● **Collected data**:
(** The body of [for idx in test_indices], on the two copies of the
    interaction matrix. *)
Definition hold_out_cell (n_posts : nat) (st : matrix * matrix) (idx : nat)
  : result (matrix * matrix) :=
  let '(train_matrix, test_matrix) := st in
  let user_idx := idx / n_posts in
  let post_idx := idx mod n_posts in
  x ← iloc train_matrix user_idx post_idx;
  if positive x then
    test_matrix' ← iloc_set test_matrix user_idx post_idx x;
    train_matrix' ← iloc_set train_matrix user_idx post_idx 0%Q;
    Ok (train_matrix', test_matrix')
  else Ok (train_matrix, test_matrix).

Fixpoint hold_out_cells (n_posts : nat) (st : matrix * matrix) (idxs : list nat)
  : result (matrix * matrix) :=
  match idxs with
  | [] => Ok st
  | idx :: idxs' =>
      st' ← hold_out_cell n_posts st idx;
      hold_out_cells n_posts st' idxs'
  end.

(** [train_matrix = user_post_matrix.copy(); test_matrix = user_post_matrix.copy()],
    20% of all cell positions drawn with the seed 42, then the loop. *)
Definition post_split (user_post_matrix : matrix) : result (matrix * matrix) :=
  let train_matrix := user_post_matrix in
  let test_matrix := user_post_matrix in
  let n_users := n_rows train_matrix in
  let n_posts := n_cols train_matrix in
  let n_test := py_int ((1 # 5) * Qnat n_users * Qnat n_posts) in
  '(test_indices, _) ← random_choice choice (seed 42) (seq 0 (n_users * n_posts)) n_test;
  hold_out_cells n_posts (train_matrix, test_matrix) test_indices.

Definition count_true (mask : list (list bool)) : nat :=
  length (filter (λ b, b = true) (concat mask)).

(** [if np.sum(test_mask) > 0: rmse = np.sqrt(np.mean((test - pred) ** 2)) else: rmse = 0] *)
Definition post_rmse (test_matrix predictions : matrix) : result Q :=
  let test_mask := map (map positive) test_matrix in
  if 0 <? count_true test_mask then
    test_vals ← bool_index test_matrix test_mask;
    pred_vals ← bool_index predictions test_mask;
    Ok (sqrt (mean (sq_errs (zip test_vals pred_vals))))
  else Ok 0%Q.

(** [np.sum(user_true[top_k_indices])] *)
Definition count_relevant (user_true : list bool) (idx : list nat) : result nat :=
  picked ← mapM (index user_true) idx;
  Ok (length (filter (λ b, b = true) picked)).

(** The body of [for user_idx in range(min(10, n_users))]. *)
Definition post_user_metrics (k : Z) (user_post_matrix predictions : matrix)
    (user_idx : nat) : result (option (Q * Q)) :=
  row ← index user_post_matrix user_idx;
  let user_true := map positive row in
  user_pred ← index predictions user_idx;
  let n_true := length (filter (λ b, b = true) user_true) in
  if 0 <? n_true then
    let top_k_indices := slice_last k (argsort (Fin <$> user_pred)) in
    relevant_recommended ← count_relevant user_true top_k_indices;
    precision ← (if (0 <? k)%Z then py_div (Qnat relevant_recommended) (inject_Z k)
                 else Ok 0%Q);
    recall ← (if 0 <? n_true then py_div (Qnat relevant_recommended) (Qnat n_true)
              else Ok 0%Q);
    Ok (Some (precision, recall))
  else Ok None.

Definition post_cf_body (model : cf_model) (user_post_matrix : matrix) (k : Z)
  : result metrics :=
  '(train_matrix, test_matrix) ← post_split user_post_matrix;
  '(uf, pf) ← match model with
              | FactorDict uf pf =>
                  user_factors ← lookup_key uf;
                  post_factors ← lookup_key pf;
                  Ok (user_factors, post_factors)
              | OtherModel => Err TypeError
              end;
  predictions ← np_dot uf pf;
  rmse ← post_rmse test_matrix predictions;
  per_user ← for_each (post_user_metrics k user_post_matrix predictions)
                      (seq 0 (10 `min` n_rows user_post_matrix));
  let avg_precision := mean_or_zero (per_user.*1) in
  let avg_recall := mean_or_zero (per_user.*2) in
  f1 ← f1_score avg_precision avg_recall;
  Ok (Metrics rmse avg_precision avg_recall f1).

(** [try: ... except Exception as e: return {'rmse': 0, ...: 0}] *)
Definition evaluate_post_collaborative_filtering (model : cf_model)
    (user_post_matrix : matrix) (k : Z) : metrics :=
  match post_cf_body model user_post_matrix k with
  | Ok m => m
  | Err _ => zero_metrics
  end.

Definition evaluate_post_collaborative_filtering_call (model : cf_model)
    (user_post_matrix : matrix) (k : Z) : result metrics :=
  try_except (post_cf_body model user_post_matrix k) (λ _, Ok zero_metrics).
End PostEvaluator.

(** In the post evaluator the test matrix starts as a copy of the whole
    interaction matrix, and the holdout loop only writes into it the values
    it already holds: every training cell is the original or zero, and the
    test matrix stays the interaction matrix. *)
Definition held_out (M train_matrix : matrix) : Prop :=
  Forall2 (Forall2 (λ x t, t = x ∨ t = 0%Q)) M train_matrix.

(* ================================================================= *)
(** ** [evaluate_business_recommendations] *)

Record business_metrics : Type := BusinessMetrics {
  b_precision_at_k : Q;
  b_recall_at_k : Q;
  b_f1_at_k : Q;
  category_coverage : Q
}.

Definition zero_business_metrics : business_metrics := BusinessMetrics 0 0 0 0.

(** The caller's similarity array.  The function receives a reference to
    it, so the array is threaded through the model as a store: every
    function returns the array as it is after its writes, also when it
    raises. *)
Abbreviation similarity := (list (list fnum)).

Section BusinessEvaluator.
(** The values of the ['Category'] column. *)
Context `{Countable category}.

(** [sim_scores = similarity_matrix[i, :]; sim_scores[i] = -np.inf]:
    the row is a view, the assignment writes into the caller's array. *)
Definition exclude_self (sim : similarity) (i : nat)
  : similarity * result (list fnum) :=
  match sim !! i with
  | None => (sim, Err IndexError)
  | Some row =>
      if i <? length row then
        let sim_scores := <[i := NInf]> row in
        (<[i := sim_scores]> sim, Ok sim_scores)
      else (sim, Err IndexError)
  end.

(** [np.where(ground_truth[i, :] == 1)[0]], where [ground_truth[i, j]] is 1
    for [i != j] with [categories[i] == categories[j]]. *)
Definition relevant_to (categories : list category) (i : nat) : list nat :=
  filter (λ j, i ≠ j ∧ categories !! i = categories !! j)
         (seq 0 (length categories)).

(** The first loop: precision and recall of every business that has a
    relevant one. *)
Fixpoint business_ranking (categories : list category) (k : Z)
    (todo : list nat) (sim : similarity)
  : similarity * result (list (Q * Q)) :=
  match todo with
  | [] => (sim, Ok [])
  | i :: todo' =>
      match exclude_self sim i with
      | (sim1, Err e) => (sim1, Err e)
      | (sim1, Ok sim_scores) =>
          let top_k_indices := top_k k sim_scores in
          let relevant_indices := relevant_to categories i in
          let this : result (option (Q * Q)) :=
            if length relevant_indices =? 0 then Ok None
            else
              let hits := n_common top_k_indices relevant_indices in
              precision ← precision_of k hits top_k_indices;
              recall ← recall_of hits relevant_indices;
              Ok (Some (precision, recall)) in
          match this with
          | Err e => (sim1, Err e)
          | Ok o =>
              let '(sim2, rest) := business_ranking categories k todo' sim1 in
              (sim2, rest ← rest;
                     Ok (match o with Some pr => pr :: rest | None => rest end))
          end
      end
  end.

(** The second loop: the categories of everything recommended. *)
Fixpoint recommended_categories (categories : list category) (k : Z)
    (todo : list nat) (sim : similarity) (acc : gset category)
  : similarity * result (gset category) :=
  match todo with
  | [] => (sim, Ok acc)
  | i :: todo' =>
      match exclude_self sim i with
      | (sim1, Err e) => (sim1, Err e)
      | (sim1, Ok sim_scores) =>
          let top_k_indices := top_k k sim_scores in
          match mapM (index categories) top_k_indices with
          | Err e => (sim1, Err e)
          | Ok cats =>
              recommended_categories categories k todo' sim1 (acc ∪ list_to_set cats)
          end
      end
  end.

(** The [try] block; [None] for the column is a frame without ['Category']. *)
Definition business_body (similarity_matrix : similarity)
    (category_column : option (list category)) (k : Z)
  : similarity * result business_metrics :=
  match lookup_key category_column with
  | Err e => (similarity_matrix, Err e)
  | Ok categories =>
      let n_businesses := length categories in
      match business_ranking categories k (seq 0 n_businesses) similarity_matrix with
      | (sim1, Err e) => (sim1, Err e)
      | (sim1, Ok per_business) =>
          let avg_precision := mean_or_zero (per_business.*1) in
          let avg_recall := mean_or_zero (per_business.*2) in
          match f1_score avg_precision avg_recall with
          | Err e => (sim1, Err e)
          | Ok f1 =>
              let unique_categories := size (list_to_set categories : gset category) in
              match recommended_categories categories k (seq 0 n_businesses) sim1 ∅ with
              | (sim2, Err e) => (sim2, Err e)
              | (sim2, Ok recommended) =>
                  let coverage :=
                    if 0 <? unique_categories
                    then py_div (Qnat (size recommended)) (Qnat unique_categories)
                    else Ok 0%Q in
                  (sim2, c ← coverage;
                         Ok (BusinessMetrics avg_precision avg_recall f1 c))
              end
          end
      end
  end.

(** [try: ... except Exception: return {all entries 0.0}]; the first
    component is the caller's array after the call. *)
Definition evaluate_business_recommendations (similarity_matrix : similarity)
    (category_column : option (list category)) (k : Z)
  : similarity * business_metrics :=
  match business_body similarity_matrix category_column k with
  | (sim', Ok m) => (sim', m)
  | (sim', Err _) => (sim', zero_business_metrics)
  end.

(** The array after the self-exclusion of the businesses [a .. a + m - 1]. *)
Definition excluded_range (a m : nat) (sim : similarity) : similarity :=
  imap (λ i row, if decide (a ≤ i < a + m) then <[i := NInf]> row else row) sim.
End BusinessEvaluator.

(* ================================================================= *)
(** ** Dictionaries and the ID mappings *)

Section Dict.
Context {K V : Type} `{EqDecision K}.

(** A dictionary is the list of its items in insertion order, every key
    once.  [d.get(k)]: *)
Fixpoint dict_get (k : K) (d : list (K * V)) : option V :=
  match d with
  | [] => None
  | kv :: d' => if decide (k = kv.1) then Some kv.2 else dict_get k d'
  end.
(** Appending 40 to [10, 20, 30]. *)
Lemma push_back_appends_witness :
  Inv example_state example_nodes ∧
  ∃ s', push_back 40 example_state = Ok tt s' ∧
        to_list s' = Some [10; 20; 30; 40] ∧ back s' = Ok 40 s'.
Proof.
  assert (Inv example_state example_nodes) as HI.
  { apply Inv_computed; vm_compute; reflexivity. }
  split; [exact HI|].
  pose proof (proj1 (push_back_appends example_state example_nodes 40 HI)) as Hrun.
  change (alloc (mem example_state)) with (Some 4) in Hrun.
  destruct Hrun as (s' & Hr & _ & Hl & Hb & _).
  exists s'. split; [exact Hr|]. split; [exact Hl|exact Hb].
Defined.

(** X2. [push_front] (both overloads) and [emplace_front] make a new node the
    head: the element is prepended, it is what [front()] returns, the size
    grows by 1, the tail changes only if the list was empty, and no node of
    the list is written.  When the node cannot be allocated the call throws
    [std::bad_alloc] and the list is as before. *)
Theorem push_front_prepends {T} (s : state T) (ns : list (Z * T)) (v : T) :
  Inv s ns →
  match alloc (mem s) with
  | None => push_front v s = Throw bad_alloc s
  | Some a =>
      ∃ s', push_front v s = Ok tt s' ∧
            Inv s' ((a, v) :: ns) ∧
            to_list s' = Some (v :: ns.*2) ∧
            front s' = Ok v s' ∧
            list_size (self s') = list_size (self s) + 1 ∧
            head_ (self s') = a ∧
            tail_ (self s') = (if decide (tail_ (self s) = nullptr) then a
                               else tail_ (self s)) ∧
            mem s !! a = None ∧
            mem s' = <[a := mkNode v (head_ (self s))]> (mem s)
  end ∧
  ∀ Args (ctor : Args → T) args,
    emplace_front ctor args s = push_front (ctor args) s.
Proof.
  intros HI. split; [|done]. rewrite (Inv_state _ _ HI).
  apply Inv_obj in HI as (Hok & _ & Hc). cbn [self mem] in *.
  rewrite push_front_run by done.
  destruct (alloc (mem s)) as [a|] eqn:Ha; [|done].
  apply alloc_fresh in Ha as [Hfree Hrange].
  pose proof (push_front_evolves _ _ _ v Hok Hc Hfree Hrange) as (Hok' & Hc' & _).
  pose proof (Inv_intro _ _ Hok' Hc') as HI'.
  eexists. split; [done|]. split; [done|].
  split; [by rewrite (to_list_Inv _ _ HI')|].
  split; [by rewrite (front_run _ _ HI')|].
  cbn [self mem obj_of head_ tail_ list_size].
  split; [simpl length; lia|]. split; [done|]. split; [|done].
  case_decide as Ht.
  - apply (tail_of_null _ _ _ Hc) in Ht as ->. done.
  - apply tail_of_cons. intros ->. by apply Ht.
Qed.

● **Problem to work on**: Output only the lines from the top of the entries through the one holding "let n_test := py_int", copied exactly.

● **Output below**:
(** The body of [for idx in test_indices], on the two copies of the
    interaction matrix. *)
Definition hold_out_cell (n_posts : nat) (st : matrix * matrix) (idx : nat)
  : result (matrix * matrix) :=
  let '(train_matrix, test_matrix) := st in
  let user_idx := idx / n_posts in
  let post_idx := idx mod n_posts in
  x ← iloc train_matrix user_idx post_idx;
  if positive x then
    test_matrix' ← iloc_set test_matrix user_idx post_idx x;
    train_matrix' ← iloc_set train_matrix user_idx post_idx 0%Q;
    Ok (train_matrix', test_matrix')
  else Ok (train_matrix, test_matrix).

Fixpoint hold_out_cells (n_posts : nat) (st : matrix * matrix) (idxs : list nat)
  : result (matrix * matrix) :=
  match idxs with
  | [] => Ok st
  | idx :: idxs' =>
      st' ← hold_out_cell n_posts st idx;
      hold_out_cells n_posts st' idxs'
  end.

(** [train_matrix = user_post_matrix.copy(); test_matrix = user_post_matrix.copy()],
    20% of all cell positions drawn with the seed 42, then the loop. *)
Definition post_split (user_post_matrix : matrix) : result (matrix * matrix) :=
  let train_matrix := user_post_matrix in
  let test_matrix := user_post_matrix in
  let n_users := n_rows train_matrix in
  let n_posts := n_cols train_matrix in
  let n_test := py_int ((1 # 5) * Qnat n_users * Qnat n_posts) in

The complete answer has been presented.